Created new configuration file at /home/bule/TramDag/dev_experiment_logs/create_configration_test/configuration.json


In [5]:
# here you need to specify which varibles are in the graph and what type they are (continous or ordinal) for the model builder 
data_type= {'x1':'continous',
            'x2':'continous',
            'x3':'continous'} 

write_data_type_to_configuration(data_type, CONF_DICT_PATH)
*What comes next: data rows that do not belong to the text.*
(** Filling a fresh array with the characters a source gives. *)
Lemma fill_loop_spec t o p d src h l1 l2 l3 i :
  pc o = Some p → h !! p = Some (l1 ++ l2 ++ l3) → length l1 = (d + i)%nat → length l2 = length t →
  (∀ j l, src j (<[p := l]> h) = src j h) → (∀ j, (i ≤ j < i + length t)%nat → src j h = t !! (j - i)%nat) →
  fill_loop (length t) i o d src h = Some (<[p := l1 ++ (Some <$> t) ++ l3]> h).
Proof.
  revert h l1 l2 i. induction t as [|c t IH]; intros h l1 l2 i Hp Hh H1 H2 Hsrc Ht; cbn [fill_loop length].
  - destruct l2; [|done]. simpl in Hh. by rewrite insert_id.
  - destruct l2 as [|y l2]; [done|]. rewrite Ht by (simpl; lia). rewrite Nat.sub_diag. simpl.
    unfold write_pc. rewrite Hp. cbn [mbind option_bind]. unfold write. rewrite Hh.
    cbn [mbind option_bind]. rewrite decide_True by (rewrite !length_app; simpl; lia).
    cbn [mbind option_bind]. rewrite insert_app_r_alt, H1, Nat.sub_diag by lia. simpl.
    rewrite (IH _ (l1 ++ [Some c]) l2).
    + by rewrite insert_insert_eq, <- app_assoc.
    + done.
    + by rewrite lookup_insert_eq, <- app_assoc.
    + rewrite length_app. simpl. lia.
    + simpl in H2. lia.
    + intros j l. by rewrite insert_insert_eq, !Hsrc.
    + intros j Hj. rewrite Hsrc, Ht by (simpl; lia). by replace (j - i)%nat with (S (j - S i)) by lia.
Qed.

Lemma read_holds h o t j : holds h o t → (j < length t)%nat → read_pc o j h = t !! j.
Proof.
  intros [Hn Hp] Hj. unfold read_pc. destruct (pc o) as [p|]; [|by subst; simpl in Hj; lia].
  cbn. unfold read. rewrite Hp. cbn. rewrite list_lookup_fmap. by destruct (t !! j).
Qed.

Lemma holds_frame h o t p l : h !! p = None → holds h o t → holds (<[p := l]> h) o t.
Proof.
  intros Hf [Hn Hp]. split; [done|]. destruct (pc o) as [q|]; [|done].
  rewrite lookup_insert_ne by congruence. done.
Qed.

(** A new array of [length t] filled from a source that does not read it. *)
Lemma new_fill t src h :
  (∀ j l, src j (<[fresh (dom h) := l]> h) = src j h) → (∀ j, (j < length t)%nat → src j h = t !! j) →
  let '(p, h1) := new_array (length t) h in
  h !! p = None ∧ fill_loop (length t) 0 (mk_Obj (length t) (Some p)) 0 src h1
                  = Some (<[p := Some <$> t]> h).
Proof.
  intros Hsrc Ht. unfold new_array. set (p := fresh (dom h)).
  assert (h !! p = None) as Hp by (apply not_elem_of_dom, is_fresh). split; [done|].
  rewrite (fill_loop_spec t _ p 0 src _ [] (replicate (length t) None) []).
  - by rewrite insert_insert_eq, app_nil_r.
  - done.
  - by rewrite lookup_insert_eq, app_nil_r.
  - done.
  - apply length_replicate.
  - intros j l. by rewrite insert_insert_eq, !Hsrc.
  - intros j Hj. rewrite Hsrc, Nat.sub_0_r. apply Ht. lia.
Qed.

Lemma copy_source h f t :
  holds h f t →
  (∀ j l, read_pc f j (<[fresh (dom h) := l]> h) = read_pc f j h) ∧
  (∀ j, (j < length t)%nat → read_pc f j h = t !! j).
Proof.
  intros Hf. assert (h !! fresh (dom h) = None) as Hp by (apply not_elem_of_dom, is_fresh).
  split; [|intros j; by apply read_holds].
  intros j l. unfold read_pc. destruct Hf as [_ Hf]. destruct (pc f) as [q|]; [|done]. cbn.
  unfold read. rewrite lookup_insert_ne; [done|congruence].
Qed.

(** A constructor: a free name, a fresh array or none. *)
Lemma add_refines s m x t o h :
  refines s m → m !! x = None → holds h o t →
  (pc o = None ∧ h = heap s ∨ ∃ p l, pc o = Some p ∧ heap s !! p = None ∧ h = <[p := l]> (heap s)) →
  refines (set h (<[x := o]> (objs s)) (ct s + 1)) (<[x := t]> m).
Proof.
  intros [Ho Hd Hh Hc] Hx Hob Hcase.
  assert (objs s !! x = None) as Hx' by (by apply Hd).
  assert (omap pc (objs s) !! x = None) as Hx'' by (by rewrite lookup_omap, Hx').
  constructor; simpl.
  - destruct Hcase as [[Hp ->]|(p & l & Hp & Hf & ->)].
    + rewrite omap_insert_None by done. by rewrite delete_id.
    + rewrite (omap_insert_Some _ _ _ _ p) by done. by apply owned_new.
  - intros y. by rewrite !lookup_insert_None, Hd.
  - intros y o' t'. rewrite !lookup_insert_Some.
    intros [[<- <-]|[Hne Hy]] [[? <-]|[? Hm]]; try done.
    destruct Hcase as [[_ ->]|(p & l & _ & Hf & ->)]; [by apply (Hh y)|].
    apply holds_frame; [done|by apply (Hh y)].
  - rewrite Hc, map_size_insert_None by done. lia.
Qed.

Lemma useless_refines_obj s m x t :
  refines s m → m !! x = Some t → ∃ o, objs s !! x = Some o ∧ holds (heap s) o t.
Proof.
  intros Hr Hx. destruct (objs s !! x) as [o|] eqn:Ho.
  - exists o. split; [done|]. by apply (rf_holds _ _ Hr x).
  - apply (rf_dom _ _ Hr) in Ho. congruence.
Qed.

(** [delete[] pc] of an object that goes away. *)
Lemma useless_remove_refines s m x o :
  refines s m → objs s !! x = Some o →
  ∃ h, delete_array (pc o) (heap s) = Some h ∧ refines (set h (delete x (objs s)) (ct s - 1)) (delete x m) ∧
       ∀ y f t, y ≠ x → objs s !! y = Some f → m !! y = Some t → holds h f t.
Proof.
  intros [Ho Hd Hh Hc] Hx.
  assert (is_Some (m !! x)) as [t0 Hm] by (apply not_eq_None_Some; rewrite <- Hd; congruence).
  assert (∃ h, delete_array (pc o) (heap s) = Some h ∧ owned (delete x (omap pc (objs s))) h ∧
    ∀ y f t, y ≠ x → objs s !! y = Some f → m !! y = Some t → holds h f t) as (h & Hdel & Hown & Hhold).
  { destruct (pc o) as [p|] eqn:Hp; simpl.
    - assert (omap pc (objs s) !! x = Some p) as Hpx by (by rewrite lookup_omap, Hx).
      destruct (owned_alloc _ _ x p Ho Hpx) as [l Hl]. rewrite Hl. eexists. split; [done|].
      split; [by apply owned_delete|]. intros y f t Hne Hy Ht.
      destruct (Hh y f t Hy Ht) as [Hn Hq]. split; [done|]. destruct (pc f) as [q|] eqn:Hqf; [|done].
      rewrite lookup_delete_ne; [done|]. intros <-. apply Hne. destruct Ho as [Hinj _].
      apply (Hinj y x p); [by rewrite lookup_omap, Hy|done].
    - eexists. split; [done|]. rewrite delete_id by (by rewrite lookup_omap, Hx; simpl).
      split; [done|]. intros y f t _ Hy Ht. by apply (Hh y). }
  exists h. split; [done|]. split; [|done]. constructor; simpl.
  - by rewrite omap_delete.
  - intros y. by rewrite !lookup_delete_None, Hd.
  - intros y f t. rewrite !lookup_delete_Some. intros [? Hy] [_ Ht]. by apply (Hhold y).
  - rewrite Hc, map_size_delete_Some by done.
    assert (size m ≠ 0%nat) by (apply map_size_ne_0_lookup; eauto). lia.
Qed.

(** Moving the array of [y], which is left empty, to the name [x]. *)
Lemma move_refines s m x y f t c :
  refines s m → m !! x = None → x ≠ y → objs s !! y = Some f → m !! y = Some t →
  c = ct s + 1 →
  refines (set (heap s) (<[y := mk_Obj 0 None]> (<[x := mk_Obj (n f) (pc f)]> (objs s))) c)
          (<[y := []]> (<[x := t]> m)).
Proof.
  intros [Ho Hd Hh Hc] Hx Hne Hy Ht ->.
  assert (objs s !! x = None) as Hx' by (by apply Hd). constructor; simpl.
  - split.
    + intros a b p. rewrite !lookup_omap. destruct Ho as [Hinj _].
      assert (∀ a p, (<[y:=mk_Obj 0 None]> (<[x:=mk_Obj (n f) (pc f)]> (objs s)) !! a ≫= pc) = Some p →
        omap pc (objs s) !! (if decide (a = x) then y else a) = Some p ∧ a ≠ y) as Hback.
      { intros a' p' Ha. destruct (decide (a' = y)) as [->|]; [by rewrite lookup_insert_eq in Ha|].
        rewrite lookup_insert_ne in Ha by done. split; [|done]. rewrite lookup_omap.
        case_decide; [subst; rewrite lookup_insert_eq in Ha; by rewrite Hy|by rewrite lookup_insert_ne in Ha]. }
      intros [Ha Hay]%Hback [Hb Hby]%Hback. specialize (Hinj _ _ p Ha Hb).
      repeat case_decide; congruence.
    + intros p. rewrite (proj2 Ho). split; intros [a Ha].
      * rewrite lookup_omap in Ha. destruct (decide (a = y)) as [->|].
        -- exists x. rewrite lookup_omap, lookup_insert_ne, lookup_insert_eq by done.
           by rewrite Hy in Ha.
        -- exists a. assert (a ≠ x) by (intros ->; by rewrite Hx' in Ha).
           by rewrite lookup_omap, !lookup_insert_ne.
      * rewrite lookup_omap in Ha. destruct (decide (a = y)) as [->|]; [by rewrite lookup_insert_eq in Ha|].
        rewrite lookup_insert_ne in Ha by done. destruct (decide (a = x)) as [->|].
        -- rewrite lookup_insert_eq in Ha. exists y. by rewrite lookup_omap, Hy.
        -- rewrite lookup_insert_ne in Ha by done. exists a. by rewrite lookup_omap.
  - intros z. rewrite !lookup_insert_None, Hd. done.
  - intros z o u. rewrite !lookup_insert_Some.
    intros [[<- <-]|[? [[<- <-]|[? Hz]]]] [[? <-]|[? [[? <-]|[? Hu]]]]; try done.
    + destruct (Hh y f t Hy Ht) as [? ?]. by split.
    + by apply (Hh z).
  - rewrite Hc. rewrite map_size_insert_Some by (exists t; by rewrite lookup_insert_ne).
    rewrite map_size_insert_None by done. lia.
Qed.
Variable 'x1' is modeled as a continuous variable. for target and predictor.
Variable 'x2' is modeled as a continuous variable. for target and predictor.
Variable 'x3' is modeled as a continuous variable. for target and predictor.
Configuration updated successfully.


In [6]:
interactive_adj_matrix(CONF_DICT_PATH,seed=13)

No matrix found. Please fill out the DAG and click 'Generate'.
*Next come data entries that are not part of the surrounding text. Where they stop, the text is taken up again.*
(* ===== verification/AsyncTcpPool.v ===== *)
(** The asynchronous client with a pool of I/O threads,
    [src/boost/boost_asio/socket/dummy_application/async_tcp_client_threaded.cpp].

    Sessions, their operations and the user threads are those of [AsyncTcpClient].
    Here any thread of the pool may run the handler of any completed operation.  A
    handler starts the next operation while it still holds the lock of the session, so
    that the next handler can meet the lock on another thread; [close] gives up the
    work object and joins the pool. *)

From S2P Require Import Prelude Counters AsyncTcpClient.

Local Open Scope Z_scope.

(** * The program *)

(** Where a thread of the pool is: in [m_ios.run], before or behind the lock of a
    session in a handler, behind the start of the next operation with the lock to be
    released, in [onRequestComplete] before the erasure and before the callback (called
    with the lock [held] or not), or behind [m_ios.run]. *)
Inductive Thread :=
| TRun | TLock (k : nat) (op : Op) | TBody (k : nat) (op : Op) | TUnlock (k : nat)
| TErase (k : nat) (held : bool) | TReport (k : nat) (held : bool) | TExit.

(** [m_work] says that the work object exists, [stopped] that the service has run out
    of work. *)
Record Pool := mk_Pool {
  p_sessions : gmap nat Session;
  p_active_sessions : gmap Z nat;
  p_guard : option nat;
  p_users : list User;
  m_threads : list Thread;
  m_work : bool;
  stopped : bool;
  p_reports : list (nat * Z * string * Z)
}.

(** The constructor starts the threads of the pool. *)
Definition AsyncTCPClient_init (num_of_threads users : nat) : Pool :=
  mk_Pool ∅ ∅ None (replicate users UIdle) (replicate num_of_threads TRun) true false [].

(** ** Updates *)

Definition p_put (k : nat) (s : Session) (c : Pool) : Pool :=
  mk_Pool (<[k := s]> (p_sessions c)) (p_active_sessions c) (p_guard c) (p_users c) (m_threads c)
    (m_work c) (stopped c) (p_reports c).
Definition p_set_user (u : nat) (p : User) (c : Pool) : Pool :=
  mk_Pool (p_sessions c) (p_active_sessions c) (p_guard c) (<[u := p]> (p_users c)) (m_threads c)
    (m_work c) (stopped c) (p_reports c).
Definition p_set_guard (g : option nat) (c : Pool) : Pool :=
  mk_Pool (p_sessions c) (p_active_sessions c) g (p_users c) (m_threads c)
    (m_work c) (stopped c) (p_reports c).
Definition p_set_active (m : gmap Z nat) (c : Pool) : Pool :=
  mk_Pool (p_sessions c) m (p_guard c) (p_users c) (m_threads c)
    (m_work c) (stopped c) (p_reports c).
Definition set_thread (t : nat) (p : Thread) (c : Pool) : Pool :=
  mk_Pool (p_sessions c) (p_active_sessions c) (p_guard c) (p_users c) (<[t := p]> (m_threads c))
    (m_work c) (stopped c) (p_reports c).
Definition set_service (work stop : bool) (c : Pool) : Pool :=
  mk_Pool (p_sessions c) (p_active_sessions c) (p_guard c) (p_users c) (m_threads c)
    work stop (p_reports c).
Definition p_add_report (r : nat * Z * string * Z) (c : Pool) : Pool :=
  mk_Pool (p_sessions c) (p_active_sessions c) (p_guard c) (p_users c) (m_threads c)
    (m_work c) (stopped c) (p_reports c ++ [r]).

(** ** The user threads *)

(** [emulateLongComputationOp]: the new session is entered under the lock of the map;
    then its connection is started. *)
Definition p_open_session (u : nat) (id : Z) (request : string) (c : Pool) : option Pool :=
  match p_users c !! u, p_guard c with
  | Some UIdle, None =>
      let k := fresh (dom (p_sessions c)) in
      Some (p_set_user u (UConnect k)
             (p_set_active (<[id := k]> (p_active_sessions c)) (p_put k (Session_init id request) c)))
  | _, _ => None
  end.
Definition p_async_connect (u : nat) (c : Pool) : option Pool :=
  match p_users c !! u with
  | Some (UConnect k) =>
      s ← p_sessions c !! k; Some (p_set_user u UIdle (p_put k (set_stage (Waiting Connect) s) c))
  | _ => None
  end.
VBox(children=(Label(value="Fill in the adjacency matrix (upper triangle only). Use 'ls', 'cs', etc. row:FROM …

In [None]:
interactive_nn_names_matrix(CONF_DICT_PATH, seed=5)

VBox(children=(Label(value='Edit only the existing model names (non-zero entries).'), GridBox(children=(Label(…

## Data Specific

In [9]:
## Use data here to compute quantiles for normalization and write them to the config file
# 1. Generate synthetic blob data
X, _ = make_blobs(n_samples=1000,centers=3, n_features=3)
df = pd.DataFrame(X, columns=["x1", "x2", "x3"])

# 1. Split the data
train_df, temp_df = train_test_split(df, test_size=0.2, random_state=42)
val_df, test_df = train_test_split(temp_df, test_size=0.5, random_state=42)
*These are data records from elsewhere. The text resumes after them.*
(** What can happen next; [created] is the answer of [pthread_create]. *)
Inductive outcome_of (s : state) : outcome → Prop :=
  | DoConstruct : object s = Unborn → outcome_of s (Next (Thread s))
  | DoStart created : object s = Alive → outcome_of s (start created s)
  | DoJoin : object s = Alive → outcome_of s (join s)
  | DoPthreadJoin p :
      object s = Joining → posix_thread s = Some p → at_pc p = Gone → outcome_of s (pthread_join s)
  | DoDestroy : object s = Alive → outcome_of s (Thread_destroy s)
  | DoThread p : posix_thread s = Some p → at_pc p ≠ Gone → outcome_of s (thread_step id p s).
Definition step (s s' : state) : Prop := outcome_of s (Next s').

(** ** The invariant *)

Definition holds (l : life) : bool := match l with Alive | Joining => true | _ => false end.
Definition has_ptid (s : state) : bool := from_option ptid false (posix_thread s).
Definition users (s : state) : nat := ((if holds (object s) then 1 else 0) + (if has_ptid s then 1 else 0))%nat.

(** The positions at which the thread has its [ptid], and those behind the store and
    behind [_func]. *)
Definition may_hold (c : pc) : bool := match c with AtLock | AtDelete | Gone => false | _ => true end.
Definition stored (c : pc) : bool := match c with AtLock | AtStore => false | _ => true end.
Definition ran (c : pc) : bool := match c with AtFinished | AtReturn | AtDelete | Gone => true | _ => false end.

Definition cell_ok (s : state) : Prop :=
  match tid_cell s with
  | Some (v, n) => n = users s ∧ n ≠ 0%nat ∧ (v = 0 ∨ v = id)
  | None => users s = 0%nat
  end.

Definition started_ok (p : posix) (s : state) : Prop :=
  data s = negb (bool_decide (at_pc p = Gone)) ∧
  (ptid p = true → may_hold (at_pc p) = true) ∧ (at_pc p = AtStore → ptid p = true) ∧
  (stored (at_pc p) = true → holds (object s) = true → tid s = Some id) ∧
  runs s = (if ran (at_pc p) then 1 else 0)%nat ∧ object s ≠ Unborn ∧
  match pthread_id s with
  | Some Joinable => (object s = Alive ∧ _joined s = false) ∨ (object s = Joining ∧ _joined s = true)
  | Some Joined => at_pc p = Gone ∧ _joined s = true ∧ object s ≠ Joining
  | Some Detached => object s = Dead ∧ _joined s = false
  | None => False
  end.

Definition thread_ok (s : state) : Prop :=
  cell_ok s ∧
  match posix_thread s with
  | None => _started s = false ∧ _joined s = false ∧ pthread_id s = None ∧ data s = false ∧ runs s = 0%nat ∧ object s ≠ Joining
  | Some p => _started s = true ∧ started_ok p s
  end.

(** The outcomes that a client may meet: a state that is again all right, or [abort]. *)
Definition fine (o : outcome) : Prop :=
  match o with Next s => thread_ok s | Abort => True | Undefined => False end.

(** The accesses of the thread. *)
Lemma posix_fine s p : thread_ok s → posix_thread s = Some p → at_pc p ≠ Gone → fine (thread_step id p s).
Proof.
  intros [Hc Hp] Hpt Hg. destruct s as [ob st jn nm cell dt pt ph cr rn]. simpl in Hpt. subst pt.
  unfold cell_ok, users, has_ptid in Hc. unfold started_ok, tid in Hp. destruct p as [c hold name]. simpl in *.
  destruct Hp as (-> & -> & Hm & Hst & Hv & -> & Hob & Hh).
  assert (∀ c', match ph with
    | Some Joinable => (ob = Alive ∧ jn = false) ∨ (ob = Joining ∧ jn = true)
    | Some Joined => c' = Gone ∧ jn = true ∧ ob ≠ Joining
    | Some Detached => ob = Dead ∧ jn = false
    | None => False end) as Hh'
    by (intros c'; destruct ph as [[| |]|]; [exact Hh|by destruct Hh|exact Hh|exact Hh]).
  clear Hh. destruct c; simpl in *; try done;
    unfold fine, thread_ok, cell_ok, users, has_ptid, started_ok, tid; simpl.
  - destruct hold; [by specialize (Hm eq_refl)|]. destruct cell as [[v n]|]; simpl.
    + destruct Hc as (-> & _ & Hval). rewrite Nat.add_0_r. split_all; try done; try apply Hh'; try lia.
    + split_all; try done; try apply Hh'. destruct (holds ob); done.
  - rewrite (Hst eq_refl) in *. destruct cell as [[v n]|]; simpl; [|lia].
    destruct Hc as (-> & Hn & _). split_all; try done; try apply Hh'. by right.
  - split_all; try done; try apply Hh'.
  - split_all; try done; try apply Hh'.
  - split_all; try done; try apply Hh'.
  - assert (match (if hold then release cell else cell) with
      | Some (v, n) => n = ((if holds ob then 1 else 0) + 0)%nat ∧ n ≠ 0%nat ∧ (v = 0 ∨ v = id) ∧
          (holds ob = true → (fst <$> cell) = Some v)
      | None => ((if holds ob then 1 else 0) + 0)%nat = 0%nat end) as Hrel.
    { destruct hold; destruct cell as [[v [|[|n]]]|]; destruct (holds ob); simpl in *; naive_solver lia. }
    specialize (Hv eq_refl). destruct hold; simpl.
    + destruct (release cell) as [[v n]|]; split_all; try done; try apply Hh'; try apply Hrel.
      * intros _ Ho. destruct Hrel as (_ & _ & _ & Hrel). simpl. rewrite <- Hrel by done. by apply Hv.
      * intros _ Ho. rewrite Ho in Hrel. done.
    + split_all; try done; try apply Hh'.
  - split_all; try done; try apply Hh'.
Qed.

(** No call of the client and no access of the thread is undefined. *)
Lemma outcome_fine s o : thread_ok s → outcome_of s o → fine o.
Proof.
  intros Hok Ho. destruct Ho as [Hl|created Hl|Hl|p Hl Hpt Hg|Hl|p Hpt Hg]; [..|by apply posix_fine];
    destruct Hok as [Hc Hp]; destruct s as [ob st jn nm cell dt pt ph cr rn];
    unfold cell_ok, users, has_ptid in Hc; unfold started_ok, tid in Hp;
    simpl in *; subst; unfold fine, thread_ok, start, join, pthread_join, Thread_destroy, cell_ok, users, has_ptid, started_ok, tid;
    simpl in *.
  - destruct pt as [p|]; [by destruct Hp as (_ & _ & _ & _ & _ & _ & ? & _)|]. naive_solver.
  - destruct st; [done|]. destruct created; [|done]. destruct pt as [p|]; [by destruct Hp|].
    destruct cell as [[v n]|]; naive_solver.
  - destruct st; [|done]. destruct jn; [done|]. destruct pt as [p|]; [|by destruct Hp].
    destruct ph as [[| |]|]; naive_solver.
  - destruct ph as [[| |]|]; naive_solver.
  - assert (∀ p : bool, match release cell with
      | Some (v, n) => n = (if p then 1 else 0)%nat ∧ n ≠ 0%nat ∧ (v = 0 ∨ v = id)
      | None => (if p then 1 else 0)%nat = 0%nat end ↔
      match cell with
      | Some (v, n) => n = (1 + if p then 1 else 0)%nat ∧ n ≠ 0%nat ∧ (v = 0 ∨ v = id)
      | None => (1 + if p then 1 else 0)%nat = 0%nat end) as Hrel.
    { intros q. destruct cell as [[v [|[|n]]]|], q; simpl; naive_solver lia. }
    destruct pt as [p|]; simpl in *.
    + destruct Hp as (-> & Hp). destruct jn; simpl; rewrite <- Hrel in Hc; destruct ph as [[| |]|]; naive_solver.
    + destruct Hp as (-> & Hp). simpl. apply (Hrel false) in Hc. naive_solver.
Qed.


Lemma life_step_ok s s' : thread_ok s → step s s' → thread_ok s'.
Proof. intros Hok Hs. exact (outcome_fine s (Next s') Hok Hs). Qed.

Lemma thread_initial_ok created name : thread_ok (initial created name).
Proof. unfold thread_ok, cell_ok, users, has_ptid. simpl. naive_solver. Qed.
End steps.

(** A [Thread] object and the thread it starts, however their accesses interleave: no
    access meets anything that is gone, and no handle is joined or detached twice; the
    function runs at most once; once [join] has returned it has run and [tid] gives the
    thread's id; and when both are gone, so are the data, the cell and the handle. *)
Theorem thread_life id created name s :
  reachable (eq (initial created name)) (step id) s →
  (∀ o, outcome_of id s o → o ≠ Undefined) ∧ (runs s ≤ 1)%nat ∧
  (object s = Alive → _joined s = true → runs s = 1%nat ∧ tid s = Some id) ∧
  (object s = Dead → from_option (λ p, at_pc p = Gone) True (posix_thread s) →
     tid_cell s = None ∧ data s = false ∧ pthread_id s ≠ Some Joinable).
Proof.
  intros Hr. assert (thread_ok id s) as Hok.
  { revert s Hr. apply invariant_reachable; [intros ? <-; apply thread_initial_ok|apply life_step_ok]. }
  split; [|destruct Hok as [Hc Hp]; destruct s as [ob st jn nm cell dt pt ph cr rn];
    unfold cell_ok, users, has_ptid in Hc; unfold started_ok, tid in *; simpl in *].
  - intros o Ho ->. exact (outcome_fine id s Undefined Hok Ho).
  - destruct pt as [[c hold tn]|]; simpl in *.
    + destruct Hp as (-> & -> & Hm & Hst & Hv & -> & Hob & Hh). split_all.
      * destruct (ran c); lia.
      * intros -> ->. destruct ph as [[| |]|]; naive_solver.
      * intros -> ->. destruct hold; [by specialize (Hm eq_refl)|]. simpl in Hc. destruct cell as [[v n]|]; [naive_solver|].
        split_all; [done|done|]. destruct ph as [[| |]|]; naive_solver.
    + destruct Hp as (-> & -> & -> & -> & -> & Hob). split_all; [lia|done|]. intros -> _.
      destruct cell as [[v n]|]; [naive_solver|]. by split_all.
Qed.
# 2. Compute quantiles from training data
quantiles = train_df.quantile([0.05, 0.95])
min_vals = quantiles.loc[0.05]
max_vals = quantiles.loc[0.95]

In [10]:
levels_dict=create_levels_dict(df,data_type)

In [11]:
levels_dict

{}

In [12]:



write_nodes_information_to_configuration(CONF_DICT_PATH, min_vals, max_vals,levels_dict)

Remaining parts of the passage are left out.